Stephen Hawking, The Big Bang, and God



By Henry F. Schaefer III
Dr. "Fritz" Schaefer is the Graham Perdue Professor of Chemistry and the director of the Center for Computational Quantum Chemistry at the University of Georgia. He has been nominated for the Nobel Prize and was recently cited as the third most quoted chemist in the world. "The significance and joy in my science comes in the occasional moments of discovering something new and saying to myself, 'So that's how God did it!' My goal is to understand a little corner of God's plan." --U.S. News & World Report, Dec. 23, 1991.
(This article is a transcript of a lecture Dr. Schaefer presented at the University of colorado in the spring of 1994, sponsored by Christian Leadership and other campus ministries. Over 500 students and professors were present.)

Stephen Hawking's bestseller A Brief History of Time is the most popular book about cosmology ever written. The questions cosmology addresses are scientifically and theologically profound. Hawking's book covers both of these implications.

Cosmology is the study of the universe as a whole--it's structure, origin and development. I won't answer all the questions Hawking raises concerning cosmology, but I will try to make comments on many of them. I caution here that you should not confuse cosmology with cosmetology, the art of beautifying the hair, skin, and nails!

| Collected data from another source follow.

(* ===== verification/SendQWait.v ===== *)
(** * What senders wait for

    When the send queue has capacity for a message, and when it is empty, change with the
    bytes it holds. This file tells the bytes of unreliable frames, which a flush releases,
    from the others, which only an acknowledgement does, and shows that no other operation
    makes room. *)

From S2P Require Import Prelude Errors Sequence Frame FrameCodec Fragment RecvQ SendOptions SendQ SendQInv SendQInsert SendQFlow SendQRun SendQSched Sending.
Import SendQ.

(** ** Bytes by kind *)

Definition unreliable_cost (f : FrameSetPacket) : Z := if relb f then 0 else cost f.

Definition u_bytes (q : SendQ) : Z := sumZ unreliable_cost (holdings q).

Definition rel_bytes (q : SendQ) : Z := buffered_bytes q - u_bytes q.

Section Bytes.
Context {feat : Features} {usort : UnstableSort}.
Implicit Types (q : SendQ) (f : FrameSetPacket).

Lemma u_bytes_perm q fs : holdings q ≡ₚ fs -> u_bytes q = sumZ unreliable_cost fs.
Proof. apply sumZ_perm. Qed.

Lemma unreliable_cost_nonneg f : 0 <= unreliable_cost f.
Proof. unfold unreliable_cost. pose proof (cost_ge f). unfold FRAME_BUDGET in *. case_if; lia. Qed.

Lemma unreliable_sum_nonneg fs : 0 <= sumZ unreliable_cost fs.
Proof. apply sumZ_nonneg. intros f _. apply unreliable_cost_nonneg. Qed.

Lemma unreliable_sum_reliable fs : (forall f, f ∈ fs -> relb f = true) -> sumZ unreliable_cost fs = 0.
Proof.
  induction fs as [|f fs IH]; intros Hf; [done|]. cbn [sumZ foldr]. unfold sumZ in IH.
  rewrite IH by (intros g Hg; apply Hf; by apply list_elem_of_further).
  unfold unreliable_cost. by rewrite (Hf f) by apply list_elem_of_here.
Qed.

(** Frames that cost nothing are reliable. *)
Lemma unreliable_sum_zero fs f : sumZ unreliable_cost fs = 0 -> f ∈ fs -> relb f = true.
Proof.
  intros H Hf. destruct (relb f) eqn:E; [done|]. exfalso.
  apply elem_of_Permutation in Hf as [rest Hp]. rewrite (sumZ_perm _ _ _ Hp) in H. cbn [sumZ foldr] in H.
  pose proof (unreliable_sum_nonneg rest) as Hr. pose proof (cost_ge f). unfold sumZ in Hr.
  unfold unreliable_cost at 1 in H. rewrite E in H. unfold FRAME_BUDGET in *. lia.
Qed.

Lemma reliable_packets fs f : unreliable_count fs = 0 -> f ∈ fs -> relb f = true.
Proof.
  intros H Hf. destruct (relb f) eqn:E; [done|]. exfalso. unfold unreliable_count in H.
  apply elem_of_Permutation in Hf as [rest Hp]. rewrite (sumZ_perm _ _ _ Hp) in H. cbn [sumZ foldr] in H.
  pose proof (unreliable_count_nonneg rest) as Hr. unfold unreliable_count, sumZ in Hr. rewrite E in H. lia.
Qed.

(** With a scheduler, its lane holds all the unreliable frames. *)
Lemma u_bytes_scheduled q s : sendq_inv q -> scheduler q = Some s -> u_bytes q = unreliable_bytes s.
Proof.
  intros Hq Hs. destruct (sq_scheduler _ _ Hq s Hs) as [-> Hu]. destruct (sq_policy _ _ Hq s Hs) as [_ Hp].
  unfold u_bytes, holdings, waiting_unreliable. rewrite Hs, !sumZ_app.
  rewrite (unreliable_sum_reliable (map body (packets q))), (unreliable_sum_reliable (flight q)).
  - rewrite !Z.add_0_l. clear -Hu. induction Hu as [|f fs Hf _ IH]; [done|]. cbn [map sumZ foldr].
    unfold sumZ in IH. rewrite IH. assert (unreliable_cost (body f) = cost f) as ->; [|done].
    unfold unreliable_cost. change (relb (body f)) with (relb f). by rewrite Hf.
  - apply Hq.
  - intros f (g & -> & Hg)%list_elem_of_fmap. rewrite relb_body. by apply (reliable_packets (packets q)).
Qed.

(** Without one, the backlog does. *)
Lemma u_bytes_unscheduled q :
  sendq_inv q -> scheduler q = None -> u_bytes q = 0 <-> unreliable_count (packets q) = 0.
Proof.
  intros Hq Hs. unfold u_bytes, holdings, waiting_unreliable. rewrite Hs. simpl. rewrite app_nil_r. split.
  - intros H. apply unreliable_count_reliable. intros g Hg. rewrite <- relb_body.
    apply (unreliable_sum_zero _ _ H). apply elem_of_app. left. by apply list_elem_of_fmap_2.
  - intros H. apply unreliable_sum_reliable. intros f [(g & -> & Hg)%list_elem_of_fmap|Hf]%elem_of_app;
      [rewrite relb_body; by apply (reliable_packets (packets q))|by apply Hq].
Qed.

Lemma is_empty_iff q : sendq_inv q -> is_empty q = true <-> holdings q = [].
Proof.
  intros Hq. split; [by apply is_empty_holdings|]. unfold is_empty, holdings, waiting_unreliable, flight.
  intros H. apply app_eq_nil in H as [Hp [Hf Hu]%app_eq_nil]. apply map_eq_nil in Hp, Hf.
  rewrite Hp, Hf. simpl. destruct (scheduler q) as [s|]; [|by rewrite orb_true_r].
  apply map_eq_nil in Hu. rewrite Hu. by rewrite orb_true_r.
Qed.

(** ** Insertion *)

(** [grows q q']: frames were added and nothing released. *)
Record grows q q' : Prop := {
  grows_inv : sendq_inv q';
  grows_mtu : mtu q' = mtu q;
  grows_rel : rel_bytes q <= rel_bytes q';
  grows_u : u_bytes q <= u_bytes q';
  grows_holdings : exists fresh, holdings q' ≡ₚ fresh ++ holdings q;
  grows_scheduler : match scheduler q with
    | None => scheduler q' = None
    | Some s => exists s', scheduler q' = Some s' /\ options s' = options s /\
        persistent s' = persistent s /\ capacity_notifier s' = capacity_notifier s
    end;
}.

Lemma grows_refl q : sendq_inv q -> grows q q.
Proof.
  intros Hq. split; try done; [exists []; done|]. destruct (scheduler q); [by eexists|done].
Qed.

Lemma grows_trans q1 q2 q3 : grows q1 q2 -> grows q2 q3 -> grows q1 q3.
Proof.
  intros [I1 M1 R1 U1 (f1 & H1) S1] [I2 M2 R2 U2 (f2 & H2) S2].
  split; [done|congruence|lia|lia|exists (f2 ++ f1); by rewrite H2, H1, <- app_assoc|].
  destruct (scheduler q1).
  - destruct S1 as (s' & Es & ? & ? & ?). rewrite Es in S2. destruct S2 as (s'' & ? & ? & ? & ?).
    exists s''. split_and!; congruence.
  - by rewrite S1 in S2.
Qed.

Lemma keeps_grows q q' : keeps q q' -> sendq_inv q -> grows q q'.
Proof.
  intros Hk Hq. pose proof (keeps_holdings _ _ Hk) as Hh. pose proof Hk as [_ _ _ _ Hb _ Hs Hm].
  assert (u_bytes q' = u_bytes q) as Hu by (by apply u_bytes_perm). unfold rel_bytes.
  split; [by apply (keeps_inv _ q)|done|unfold rel_bytes; lia|lia|by exists []|].
  rewrite Hs. destruct (scheduler q); [by eexists|done].
Qed.

Lemma insert_grows r buf channel owned q :
  sendq_inv q -> in_range 16 (mtu q) -> grows q (insert_payload r buf channel owned q).2.
Proof.
  intros Hq Hm. destruct (insert_payload r buf channel owned q) as [res q'] eqn:E.
  pose proof (insert_payload_inv r buf channel owned q Hq Hm) as Hq'.
  pose proof (insert_payload_mtu r buf channel owned q Hq) as Em. rewrite E in Hq', Em. simpl in *.
  pose proof (inv_bytes _ _ Hq) as [Hb _].
  destruct (insert_payload_cases r buf channel owned q Hb) as [(_ & E')|((Hmtu & Hfit & Hfr & Hlim) & q1 & E' & Hk)];
    rewrite E in E'; injection E' as -> ->; [by apply grows_refl|].
  destruct (insert_adds r buf channel owned q q1 Hq Hm E) as (fs & Hh & Hn & Hpay & Hrel & Eb).
  assert (u_bytes q1 = sumZ unreliable_cost (map body fs) + u_bytes q) as Hu.
  { rewrite (u_bytes_perm _ _ Hh). apply sumZ_app. }
  pose proof (unreliable_sum_nonneg (map body fs)) as Hpos.
  assert (sumZ unreliable_cost (map body fs) <= reserved_bytes q r (zlen buf)) as Hle.
  { destruct (rel_b r) eqn:Er.
    - rewrite unreliable_sum_reliable; [unfold reserved_bytes, frames_needed, FRAME_BUDGET|].
      + case_if; [|lia]. pose proof (div_ceil_bounds (zlen buf) (mtu q - 60) ltac:(lia) ltac:(lia)). nia.
      + intros f (g & -> & Hg)%list_elem_of_fmap. rewrite relb_body. unfold relb.
        rewrite (is_reliable_ok g r); [done|]. by apply (proj1 (list.Forall_forall _ _) Hrel).
    - assert (frames_needed q r (zlen buf) = 1) as E1 by (unfold frames_needed; by destruct r).
      rewrite E1 in Hn. destruct fs as [|f [|]]; simpl in Hn; try lia. unfold reserved_bytes. rewrite E1.
      simpl in Hpay. rewrite app_nil_r in Hpay. cbn [map sumZ foldr]. unfold unreliable_cost, cost.
      change (data_len (body f)) with (zlen (FramePayload.deref (data f))). rewrite Hpay.
      destruct (shared_payload (body f)); case_if; unfold FRAME_BUDGET; lia. }
  split; [done|done|unfold rel_bytes; lia|lia|by eexists|].
  rewrite (keeps_scheduler _ _ Hk). destruct (scheduler q) as [s|] eqn:Es; simpl.
  - case_if; [by exists s|]. unfold admit_whole, push_unreliable. case_if; [by exists s|].
    destruct send_policy; [|by exists s]. rewrite Es. by eexists.
  - case_if; [done|]. unfold admit_whole, push_unreliable. case_if; [done|].
    destruct send_policy; [|done]. by rewrite Es.
Qed.
End Bytes.

(** ** Flushing *)

Section Flush.
Context {feat : Features} {usort : UnstableSort}.
Implicit Types (q : SendQ) (f : FrameSetPacket) (st : Round).

Lemma assign_group_fields may f g (out : OutgoingFrames) q :
  let '(_, _, _, q') := assign_group may f g out q in shared q' = shared q /\ scheduler q' = scheduler q.
Proof. unfold assign_group. destruct (group_sequence g); [case_if|]; done. Qed.

Lemma flush_queue_fields count now g (out : OutgoingFrames) q :
  shared (flush_queue count now g out q).2 = shared q /\
  scheduler (flush_queue count now g out q).2 = scheduler q.
Proof.
  revert g out q. induction count as [|count IH]; intros g out q; cbn [flush_queue]; [done|].
  case_if; [done|]. destruct (packets q) as [|f rest]; [done|].
  case_if; [match goal with |- context [flush_queue count now ?g ?o ?x] => by destruct (IH g o x) as [-> ->] end|].
  set (q1 := q <| packets := rest |>). set (assigned := if coalesce q1 then _ else _).
  assert (let '(_, _, _, q') := assigned in shared q' = shared q /\ scheduler q' = scheduler q) as Ha.
  { unfold assigned. case_if; [apply (assign_group_fields _ _ _ _ q1)|done]. }
  destruct assigned as [[[f' g'] out'] q2]. destruct Ha as [<- <-].
  set (reliable := match is_reliable f with Ok b => b | Err _ => false end).
  destruct reliable; match goal with |- context [flush_queue count now ?g ?o ?x] => destruct (IH g o x) as [-> ->] end;
    [|done]. by destruct (launch_fields now f' q2) as (_ & _ & ? & _ & _ & ? & _).
Qed.

(** What the rounds change of the scheduler [s] they started with. *)
Record lane_inv (s : SendScheduler) (store : gmap Z SharedPayload) st : Prop := {
  li_shared : shared (queue st) = store;
  li_options : options (sched st) = options s;
  li_persistent : persistent (sched st) = persistent s;
  li_notifier : capacity_notifier (sched st) = capacity_notifier s;
  li_lane : unreliable_drained st = false -> unreliable (sched st) = unreliable s;
}.

Lemma lane_send_inv s store now probe lane charge st :
  lane_inv s store st -> lane_inv s store (lane_send now probe lane charge st).
Proof.
  intros Hst. pose proof Hst as [H1 H2 H3 H4 H5]. unfold lane_send. case_if; [|case_if].
  - destruct (unreliable (sched st)); [done|]. by split.
  - destruct (sent_packet (queue st) !! retry_cursor st) as [item|]; [|done].
    pose proof (resent_body now probe item (queue st)) as Hb.
    destruct (resent now probe item (queue st)) as [item' q1]. destruct Hb as (_ & Hk & _).
    split; try done. simpl. rewrite <- H1. apply Hk.
  - destruct (packets (queue st)) as [|f rest]; [done|]. set (q1 := queue st <| packets := rest |>).
    pose proof (assign_group_fields (coalesce q1 && packable f) f (group st) (output st) q1) as Ha.
    destruct (assign_group _ f (group st) (output st) q1) as [[[f' g'] out'] q2]. destruct Ha as [Ha _].
    destruct (launch_fields now f' q2) as (_ & _ & Hl & _). split; try done. cbn [queue]. rewrite Hl, Ha. exact H1.
Qed.

Lemma lane_loop_inv s store fuel now probe lane quantum lane_bytes progressed st :
  lane_inv s store st -> lane_inv s store (lane_loop fuel now probe lane quantum lane_bytes progressed st).2.
Proof.
  revert lane_bytes progressed st. induction fuel as [|fuel IH]; intros lane_bytes progressed st Hst;
    cbn [lane_loop]; [done|]. case_if; [done|]. destruct (lane_charge lane st) as [charge cursor].
  set (st1 := mk_round (queue st) (sched st) (output st) (burst st) cursor (group st) (flight_bytes st) (unreliable_drained st)).
  assert (lane_inv s store st1) as H1 by (by destruct Hst). clearbody st1.
  destruct charge as [charge|]; [|exact H1]. case_if; [exact H1|].
  apply (lane_send_inv _ _ now probe lane charge) in H1. set (st2 := lane_send _ _ _ _ _) in *. clearbody st2.
  match goal with |- lane_inv _ _ (if _ then (_, _, ?x) else _).2 => assert (lane_inv s store x) as H2 by (by destruct H1) end.
  case_if; [exact H2|by apply IH].
Qed.

Lemma lanes_inv s store fuel now probe quantum start offsets progressed st :
  lane_inv s store st -> lane_inv s store (lanes fuel now probe quantum start offsets progressed st).2.
Proof.
  revert progressed st. induction offsets as [|offset offsets IH]; intros progressed st Hst; cbn [lanes]; [done|].
  pose proof (lane_loop_inv s store fuel now probe ((start + offset) `mod` 3) quantum 0 progressed st Hst) as Hl.
  destruct (lane_loop _ _ _ _ _ _ _ _) as [[stop progressed'] st']. case_if; [done|by apply IH].
Qed.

Here are some of the questions cosmology seeks to answer (As elsewhere in this lecture, I borrow heavily from astrophysicist Hugh Ross' excellent books The Fingerprint of God and The Creator and the Cosmos.):

1. Is the universe finite or infinite in extent and content?
2. Is it eternal or does it have a beginning?
3. Was it created? If not, how did it get here? If so, how was this creation accomplished and what can we learn about the agent and events of creation?
4. Who or what governs the laws and constants of physics? Are such laws the product of chance or have they been designed? How do they relate to the support and development of life?
5. Is there any knowable existence beyond the known dimensions of the universe?
6. Is the universe running down irreversibly or will it bounce back?

Let me begin with five traditional arguments for the existence of God. It may seem an unlikely starting point for this topic, but I think you'll see as time goes on that these arguments keep coming up. I'm not going to comment right away on whether these arguments are valid or not, but I will state them because throughout astrophysical literature these arguments are often referred to:

1. The cosmological argument: the effect of the universe's existence must have a suitable cause.
2. The teleological argument: the design of the universe implies a purpose or direction behind it.
3. The rational argument: the operation of the universe, according to order and natural law, implies a mind behind it.
4. The ontological argument: man's ideas of God (his God-consciousness) implies a God who imprinted such a consciousness.
5. The moral argument: man's built-in sense of right and wrong can be accounted for only by an innate awareness of a code of law--an awareness implanted by a higher being.